Foto: Staatsoper/Pöhn

Zwölf Jahre ist die Inszenierung alt – dass nun bei der Wiederaufnahme an der Staatsoper erst die zwölfte Aufführung der Produktion auf dem Abendzettel stand, weist das Stück als absolute Rarität aus.

E. T. A. Hoffmanns Novelle Das Fräulein von Scuderi war 1819 die erste deutschsprachige Kriminalgeschichte. Gut 200 Jahre später schuf Paul Hindemith mit Cardillac einen Opernkrimi ganz nach dem Geschmack der Zeit: motorisch durchpulst, nach außen hin sachlich und kühl, aber doch mit poetischen Inseln, mit denen er nolens volens an der für ihn eigentlich überholten Musiksprache des 19. Jahrhunderts anknüpfte.

Präzis und zupackend

Musikalisch wirkt die Partitur auch heute noch erstaunlich frisch und packend. Cornelius Meister dirigierte sie präzis, zupackend, das Staatsopernorchester zeigte Freude und Energie, doch Meister ist immer auch Kapellmeister genug, um meist die richtige Dosis für die Bühne zu finden. Das ist in der Oper leider keine Selbstverständlichkeit.

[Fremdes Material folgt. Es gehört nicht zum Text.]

(** * PoE2 ladder rank tracker: a shallow embedding of [main.py]

    The tracker polls a ladder API and writes one line of text for an
    overlay.  The embedding follows the source function by function:
    [get_league_name], [get_oauth_token], [get_character_rank],
    [write_output] and [main].

    - Strings are byte strings (a Python [str] is taken as its UTF-8
      encoding) and integers are [Z].
    - The values of a JSON body are the type [pyval]; floats are a
      parameter, with their truth value and their [str].
    - The program runs in a monad of state and exceptions.  The state holds
      the files, the logger's level and the trace of what the process did:
      lines printed, log records, requests, files opened, sleeps.  An
      exception leaves the state as it was when it was raised.
    - The network and the file system are an environment: the answer to
      the n-th request, and whether the n-th [open] succeeds.
    - [while True] runs for as many cycles as the operator allows before
      the interrupt; a sleep records its length in milliseconds, where the
      source divides by 1000 into a float. *)

From Stdlib Require Import ZArith List Ascii String DecimalString Bool Lia.
From stdpp Require Import base strings gmap.
Import ListNotations.

Set Warnings "-register-all".

Local Open Scope string_scope.
Local Open Scope Z_scope.

(** ** Bracket resolver: [get_league_name] *)

Definition get_league_name (gamemode : string) (use_doth : bool) : string :=
  if use_doth then
    if String.eqb gamemode "standard" then "Dawn of the Hunt"
    else if String.eqb gamemode "hc" then "HC Dawn of the Hunt"
    else if String.eqb gamemode "ssf" then "SSF Dawn of the Hunt"
    else if String.eqb gamemode "hcssf" then "HC SSF Dawn of the Hunt"
    else "Unknown"
  else
    if String.eqb gamemode "standard" then "Standard"
    else if String.eqb gamemode "hc" then "Hardcore"
    else if String.eqb gamemode "ssf" then "Solo Self-Found"
    else if String.eqb gamemode "hcssf" then "Hardcore SSF"
    else "Unknown".

(** ** Exceptions and results *)

Inductive exn :=
| ValueError | AttributeError | TypeError | OSError | RequestException
| OverflowError
| KeyboardInterrupt.

(** [except Exception] catches everything but the operator's interrupt. *)
Definition is_Exception (e : exn) : bool :=
  match e with KeyboardInterrupt => false | _ => true end.

Definition is_ValueError (e : exn) : bool :=
  match e with ValueError => true | _ => false end.

Inductive res (A : Type) : Type :=
| Val (a : A)
| Exc (e : exn).
Arguments Val {A} a.
Arguments Exc {A} e.

(** ** Strings: [str] of an integer, header names, URLs *)

Definition str_of_Z (n : Z) : string := NilZero.string_of_int (Z.to_int n).

Definition lower_ascii (c : ascii) : ascii :=
  let n := nat_of_ascii c in
  if ((65 <=? n) && (n <=? 90))%nat then ascii_of_nat (n + 32) else c.

Fixpoint lower (s : string) : string :=
  match s with
  | EmptyString => ""
  | String c s' => String (lower_ascii c) (lower s')
  end.

(** Header names compare without regard to case. *)
Fixpoint header_get (k : string) (h : list (string * string)) : option string :=
  match h with
  | [] => None
  | (k', v) :: h' =>
      if String.eqb (lower k') (lower k) then Some v else header_get k h'
  end.

(** ** [urllib.parse.quote] with its default [safe='/'] *)

Definition always_safe (c : ascii) : bool :=
  let n := nat_of_ascii c in
  ((65 <=? n) && (n <=? 90) || (97 <=? n) && (n <=? 122)
   || (48 <=? n) && (n <=? 57))%nat
  || Ascii.eqb c "_" || Ascii.eqb c "." || Ascii.eqb c "-" || Ascii.eqb c "~".

Definition hex_digit (n : nat) : ascii :=
  if (n <? 10)%nat then ascii_of_nat (48 + n) else ascii_of_nat (55 + n).

Definition quote_byte (c : ascii) : string :=
  if always_safe c || Ascii.eqb c "/" then String c ""
  else
    let n := nat_of_ascii c in
    String "%" (String (hex_digit (n / 16)) (String (hex_digit (n mod 16)) "")).

Fixpoint quote_str (s : string) : string :=
  match s with
  | EmptyString => ""
  | String c s' => quote_byte c ++ quote_str s'
  end.

(** ** Constants of the source *)

Definition DEBUG : Z := 10.
Definition INFO : Z := 20.
Definition WARNING : Z := 30.
Definition ERROR : Z := 40.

Sven-Eric Bechtolfs Inszenierung – schon bei der Premiere im Herbst 2010 vielgelobt – knüpft ziemlich überzeugend an die Ästhetik der 1920er-Jahre an. Über weite Strecken kann man sich fast in einem Stummfilm aus dieser Ära wähnen. Über weite Strecken ist die holzschnittartige Szenerie in Schwarz-Weiß gehalten, dazu kommen expressionistische Grimassen oder ruckartige, schemenhafte Bewegungen der Akteure. Gekonnt haben Rolf und Marianne Glittenberg in Bühnenbild und Kostümen farbenreiche Kontraste geschaffen: grelle Einsprengsel mit symbolträchtigem Potenzial, welche die blutrünstige Geschichte auch dann erfassen lassen würden, wenn man vom Text weniger verstünde.

Gesungen wird von allen Beteiligten beeindruckend: Tomasz Konieczny ist ein kraft- und prachtvoll auftrumpfender Titel(anti)held, der das Abgründige seines Wahnsinns hinter der glänzenden Fassade ahnen lässt.

Bei der Wiederaufnahmepremiere blieben allzu viele Sitze leer. Der Besuch einer der nächsten Aufführungen sei empfohlen. (Daniel Ender, 4.11.2022)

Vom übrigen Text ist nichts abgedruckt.